Todos somos “magos-magas”, homens e mulheres que buscam a Deus, em gratuidade, em reverência, em constante surpresa... Por isso, desde a Idade Média, os Magos aparecem como sinal de reverência amorosa, no caminho de iniciação que temos de fazer para o encontro de nossa verdade original. A Estrela dos magos é o mesmo Jesus, cuja luz brotou em Belém, para iluminar, a partir dali, a todos os homens e mulheres. Por isso, os magos nos ajudam a descobrir Aquele que é a Luz, para que, a partir do encontro com Ele, nós mesmos sejamos luz, sejamos Cristo, feito epifania (manifestação) e diafania (transparência) de Deus na terra. Nós somos os “magos e as magas”, milhares de homens e mulheres de luz, estrelas de Deus espalhadas pela imensidão do universo do Criador.
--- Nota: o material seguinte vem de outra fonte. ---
(* ===== verification/StunText.v ===== *)
(** Messages and errors of the stun package as text: [Message.String] with
    [getAttrIntercepter], which reads attributes again and so can panic, the
    [String] methods of the attributes and the [Error] methods that StunTypes
    does not hold.

    Packages that log a message call [Message.String] before the logger decides
    whether to print, so its panics are those of the caller. *)
From stdpp Require Import base list sets strings.
From Stdlib Require Import ZArith Lia.
From S2P Require Import StunAgent StunClient.
From S2P Require Import Prelude Wire GoFmt GoSlice StunTypes StunMessage StunPacket StunCodec.
From S2P Require Import StunBuild StunAttrs StunAddr NetAddr.
Open Scope Z_scope.

(** * Operations *)

(** [RawAttribute.String] *)
Definition RawAttribute_String (m : Message) (a : RawAttribute) : bytes :=
  AttrType_String (Type_ a) ++ bs ": 0x" ++ hex_bytes (value_of m a).

(** [AttrOverflowErr.Error], [AttrLengthErr.Error] *)
Definition AttrOverflowErr_Error (t max got : Z) : bytes :=
  bs "incorrect length of " ++ AttrType_String t ++ bs " attribute: " ++ itoa got
  ++ bs " exceeds maximum " ++ itoa max.
Definition AttrLengthErr_Error (attr got expected : Z) : bytes :=
  bs "incorrect length of " ++ AttrType_String attr ++ bs " attribute: got " ++ itoa got
  ++ bs ", expected " ++ itoa expected.

(** [MessageIntegrity.String], [IntegrityErr.Error], [CRCMismatch.Error] *)
Definition MessageIntegrity_String (i : bytes) : bytes := bs "KEY: 0x" ++ hex_bytes i.
Definition IntegrityErr_Error (expected actual : bytes) : bytes :=
  bs "Integrity check failed: 0x" ++ hex_bytes expected ++ bs " (expected) !- 0x" ++ hex_bytes actual
  ++ bs " (actual)".
Definition CRCMismatch_Error (expected actual : Z) : bytes :=
  bs "CRC mismatch: " ++ fmt_x expected ++ bs " (expected) != " ++ fmt_x actual ++ bs " (actual)".

(** [BadAttrLength.Error] of [src/turn/turn.go] *)
Definition BadAttrLength_Error (attr got expected : Z) : bytes :=
  bs "incorrect length for " ++ AttrType_String attr ++ bs ": got " ++ itoa got
  ++ bs ", expected " ++ itoa expected.

(** The text of every error; [io] is what a connection says of its own. *)
Definition error_Error (io : Z -> bytes) (e : error) : bytes :=
  match e with
  | ErrUnexpectedHeaderEOF => bs "unexpected EOF: not enough bytes to read header"
  | ErrFormatError => bs "data format error"
  | ErrDecode e => DecodeErr_Error e
  | EOF => bs "EOF"
  | ErrUnexpectedEOF => bs "unexpected EOF"
  | ErrAttributeNotFound => bs "attribute not found"
  | AttrOverflowErr t max got => AttrOverflowErr_Error t max got
  | AttrLengthErr a got expected => AttrLengthErr_Error a got expected
  | ErrBadIPLength => bs "invalid length of IP value"
  | ErrNoDefaultReason => bs "no default reason for ErrorCode"
  | ErrBadUnknownAttrsSize => bs "bad UNKNOWN-ATTRIBUTES size"
  | ErrFingerprintBeforeIntegrity => bs "FINGERPRINT before MESSAGE-INTEGRITY attribute"
  | IntegrityErr expected actual => IntegrityErr_Error expected actual
  | CRCMismatch expected actual => CRCMismatch_Error expected actual
  | BadAttrLength attr got expected => BadAttrLength_Error attr got expected
  | Errorf msg => msg
  | IOError code => io code
  end.

(** The errors of the agent and of the client; a [CloseErr] names the connection
    first. *)
Definition agent_error_Error (io : Z -> bytes) (e : agent_error) : bytes :=
  match e with
  | ErrTransactionStopped => bs "transaction is stopped"
  | ErrTransactionNotExists => bs "transaction not exists"
  | ErrTransactionExists => bs "transaction exists with same id"
  | ErrAgentClosed => bs "agent is closed"
  | ErrTransactionTimeOut => bs "transaction is timed out"
  | OtherError e => error_Error io e
  end.
(** [sprintErr] *)
Definition sprintErr {E} (show : E -> bytes) (err : option E) : bytes :=
  match err with None => bs "<nil>" | Some e => show e end.
(** [StopErr.Error], [CloseErr.Error] *)
Definition client_error_Error (io : Z -> bytes) (e : client_error) : bytes :=
  match e with
  | ErrClientClosed => bs "client is closed"
  | ErrNoConnection => bs "no connection provided"
  | AgentError e => agent_error_Error io e
  | ConnError e => error_Error io e
  | StopErr err cause =>
      bs "error while stopping due to " ++ error_Error io cause ++ bs ": " ++ agent_error_Error io err
  | CloseErr agent conn =>
      bs "failed to close: " ++ sprintErr (error_Error io) conn ++ bs " (connection), "
      ++ sprintErr (agent_error_Error io) agent ++ bs " (agent)"
  end.
Example close_err_1 io : client_error_Error io (CloseErr (Some (OtherError ErrUnexpectedEOF)) None)
  = bs "failed to close: <nil> (connection), unexpected EOF (agent)".
Proof. reflexivity. Qed.

(** The type of a [getFromer]: what [new] makes for the type of an attribute. *)
Inductive getFromer := fromMappedAddress | fromXORMappedAddress | fromTextAttribute | fromErrorCode.
#[export] Instance getFromer_eq_decision : EqDecision getFromer.
Proof. solve_decision. Defined.
Definition getFromer_of (attr : Z) : option getFromer :=
  if attr =? AttrMappedAddress then Some fromMappedAddress
  else if (attr =? AttrXORMappedAddress) || (attr =? AttrXORPeerAddress) || (attr =? AttrXORRelayedAddress)
  then Some fromXORMappedAddress
  else if (attr =? AttrUsername) || (attr =? AttrNonce) || (attr =? AttrRealm) || (attr =? AttrSoftware)
  then Some fromTextAttribute
  else if attr =? AttrErrorCode then Some fromErrorCode
  else None.

Definition newAddress : Address := mkAddress (Buffer [] 0) 0.

Section Text.
Context `{GoRuntime}.
Variable supportsUnaligned : bool.

(** [fromer.GetFromAs(m, attr)] and then [fromer.String()]. *)
Definition fromer_text (f : getFromer) (m : Message) (attr : Z) : result error bytes :=
  match f with
  | fromMappedAddress =>
      let '(a, r) := MappedAddress_GetFromAs attr m newAddress in _ ← r; Ok (Address_String a)
  | fromXORMappedAddress =>
      let '(a, r) := XORMappedAddress_GetFromAs supportsUnaligned attr m newAddress in
      _ ← r; Ok (Address_String a)
  | fromTextAttribute => let '(v, r) := TextAttribute_GetFromAs attr m [] in _ ← r; Ok v
  | fromErrorCode =>
      let '(c, r) := ErrorCodeAttribute_GetFromAs attr m (mkErrorCode 0 (fresh [])) in
      _ ← r; Ok (ErrorCodeAttribute_String m c)
  end.

(** [getAttrIntercepter] *)
Definition getAttrIntercepter (attr : Z) (value : bytes) (m : Message) : result Empty_set bytes :=
  match getFromer_of attr with
  | None => Ok (hex_bytes value)
  | Some f =>
      match fromer_text f m attr with
      | Ok s => Ok s
      | Err _ => Ok (hex_bytes value)
      | Panic p => Panic p
      end
  end.

(** The loop of [Message.String] *)
Fixpoint attributes_text (m : Message) (l : list RawAttribute) : result Empty_set bytes :=
  match l with
  | [] => Ok []
  | a :: l' =>
      s ← getAttrIntercepter (Type_ a) (value_of m a) m;
      r ← attributes_text m l';
      Ok (AttrType_String (Type_ a) ++ bs ": " ++ s ++ [zb 10] ++ r)
  end.

(** [Message.String] *)
Definition Message_String (m : Message) : result Empty_set bytes :=
  l ← attributes_text m (attrs m);
  Ok (method_String (Method (MType m)) ++ bs " " ++ class_text (Class (MType m)) ++ [zb 10]
      ++ bs "Header: length=" ++ itoa (Length m) ++ bs ",tx_id=" ++ hex_bytes (TID m) ++ [zb 10]
      ++ bs "Attributes:" ++ [zb 10] ++ l).

(** * When a message has no text *)

Definition is_xor_address (t : Z) : bool :=
  (t =? AttrXORMappedAddress) || (t =? AttrXORPeerAddress) || (t =? AttrXORRelayedAddress).

(** The family of the address that [a]'s type leads to cannot be read. *)
Definition family_unreadable (m : Message) (a : RawAttribute) : bool :=
  is_xor_address (Type_ a) &&
  match Get m (Type_ a) with Ok s => (length (reachable (array m) s) <? 2)%nat | _ => false end.

Lemma fromer_text_panics f m t :
  getFromer_of t = Some f -> is_Some (Attributes_Get t (attrs m)) ->
  match fromer_text f m t with
  | Panic p => p = SliceOutOfRange /\ family_unreadable m (mkRawAttribute t 0 (fresh [])) = true
  | _ => family_unreadable m (mkRawAttribute t 0 (fresh [])) = false
  end.
Proof.
  intros Hf [a Ha]. assert (Get m t = Ok (AValue a)) as Hg by (unfold Get; by rewrite Ha).
  unfold family_unreadable. cbn [Type_]. rewrite Hg.
  assert (is_xor_address t = bool_decide (f = fromXORMappedAddress)) as ->.
  { revert Hf. unfold getFromer_of, is_xor_address.
    repeat case_match; intros; simplify_eq; try done; repeat (match goal with H : (_ =? _) = true |- _ =>
      apply Z.eqb_eq in H; subst end); done. }
  destruct f; cbn [fromer_text bool_decide].
  - rewrite bool_decide_false by done. unfold MappedAddress_GetFromAs. rewrite Hg.
    destruct (_ <=? 4)%nat; [done|]. by destruct (negb _ && _).
  - rewrite bool_decide_true by done. unfold XORMappedAddress_GetFromAs, reslice. rewrite Hg.
    change (0 <=? 2)%nat with true. rewrite andb_true_l. destruct (Nat.leb_spec 2 (length (reachable (array m) (AValue a)))).
    + rewrite (proj2 (Nat.ltb_ge (length (reachable _ _)) 2)) by lia. destruct (negb _ && _); [done|]. destruct (_ <=? 4)%nat; [done|].
      destruct (_ <? _)%nat; [done|]. by destruct (xorBytes _ _ _ _).
    + split; [done|]. by rewrite (proj2 (Nat.ltb_lt _ _)) by lia.
  - rewrite bool_decide_false by done. unfold TextAttribute_GetFromAs. by rewrite Hg.
  - rewrite bool_decide_false by done. unfold ErrorCodeAttribute_GetFromAs, ErrorCodeAttribute_GetFrom.
    destruct (Get m AttrErrorCode) eqn:E; [|done|unfold Get in E; by destruct (Attributes_Get AttrErrorCode (attrs m))].
    by destruct (contents _ _) as [|? [|? [|? [|? ?]]]].
Qed.

Lemma Attributes_Get_is_Some a l : a ∈ l -> is_Some (Attributes_Get (Type_ a) l).
Proof.
  induction 1 as [a l|a b l _ IH]; cbn; [by rewrite Z.eqb_refl|]. by destruct (Type_ b =? Type_ a).
Qed.

Lemma getAttrIntercepter_panics m a v :
  a ∈ attrs m ->
  match getAttrIntercepter (Type_ a) v m with
  | Panic p => p = SliceOutOfRange /\ family_unreadable m a = true
  | _ => family_unreadable m a = false
  end.
Proof.
  intros Ha. unfold getAttrIntercepter. destruct (getFromer_of (Type_ a)) as [f|] eqn:Hf.
  - pose proof (fromer_text_panics f m (Type_ a) Hf (Attributes_Get_is_Some a _ Ha)) as H'.
    unfold family_unreadable in *. cbn [Type_] in H'. by destruct (fromer_text f m (Type_ a)).
  - unfold family_unreadable, is_xor_address. revert Hf. unfold getFromer_of.
    by destruct (Type_ a =? AttrMappedAddress) eqn:E1, (_ || _ || _) eqn:E2.
Qed.

(** A message has a text unless it holds an XOR address attribute whose first
    value starts within the last two bytes of its array. *)
Lemma Message_String_outcomes m :
  match Message_String m with
  | Panic p => p = SliceOutOfRange /\ existsb (family_unreadable m) (attrs m) = true
  | _ => existsb (family_unreadable m) (attrs m) = false
  end.
Proof.
  unfold Message_String.
  assert (forall l, (forall a, a ∈ l -> a ∈ attrs m) ->
    match attributes_text m l with
    | Panic p => p = SliceOutOfRange /\ existsb (family_unreadable m) l = true
    | _ => existsb (family_unreadable m) l = false
    end) as H'.
  { induction l as [|a l IH]; intros Hl; [done|]. cbn [attributes_text existsb].
    pose proof (getAttrIntercepter_panics m a (value_of m a) (Hl a ltac:(left))) as Ha.
    destruct (getAttrIntercepter _ _ _) as [s|[]|p]; [|by destruct Ha as [-> ->]].
    rewrite Ha. cbn. specialize (IH ltac:(intros; apply Hl; by right)). by destruct (attributes_text m l) as [|[]|]. }
  specialize (H' (attrs m) (fun _ Ha => Ha)). by destruct (attributes_text m (attrs m)) as [|[]|].
Qed.
End Text.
O presente dos magos (ouro, incenso e mirra) é nossa própria vida, que se faz dom de Deus, para nós mesmos e para os demais. Somos ouro, o de maior valor, mas não em forma de capital monetário para comprar e vender, mas como beleza da vida que se faz dom-presente para ser compartilhado. Somos incenso, o melhor odor do Natal, o perfume mais precioso, para exalar santidade, amor, compaixão… em meio a um ambiente fétido de morte e exclusão. Somos mirra, unguento do amor, como o que usavam os noivos, unguento da vida com o qual se despedia dos mortos, esperando a ressurreição. 
Nossa vida mesma é um presente que viemos oferecer a Deus e aos outros, no transcurso da noite luminosa de nossa existência, dirigida para Jesus.

Texto bíblico:  Mt 2,1-12

Na oração: O relato dos Magos nos convida a ir ao encontro do ano novo por outro caminho. Depois do encontro com o Menino Jesus, não deveríamos regressar à nossa terra pelo mesmo caminho pelo qual viemos. Transitar por um caminho novo é que deveria caracterizar o começo deste novo ano. E esta mudança de estratégia deveria ser criativa, buscando alternativas desconhecidas e novas para enfrentar os desafios que a realidade na qual vivemos nos apresenta. A criatividade não está em dizer ou fazer coisas raras ou extraordinárias, mas em saber dizer e fazer o mesmo com outra motivação, com outra inspiração, de maneira que o resultado seja sempre melhor.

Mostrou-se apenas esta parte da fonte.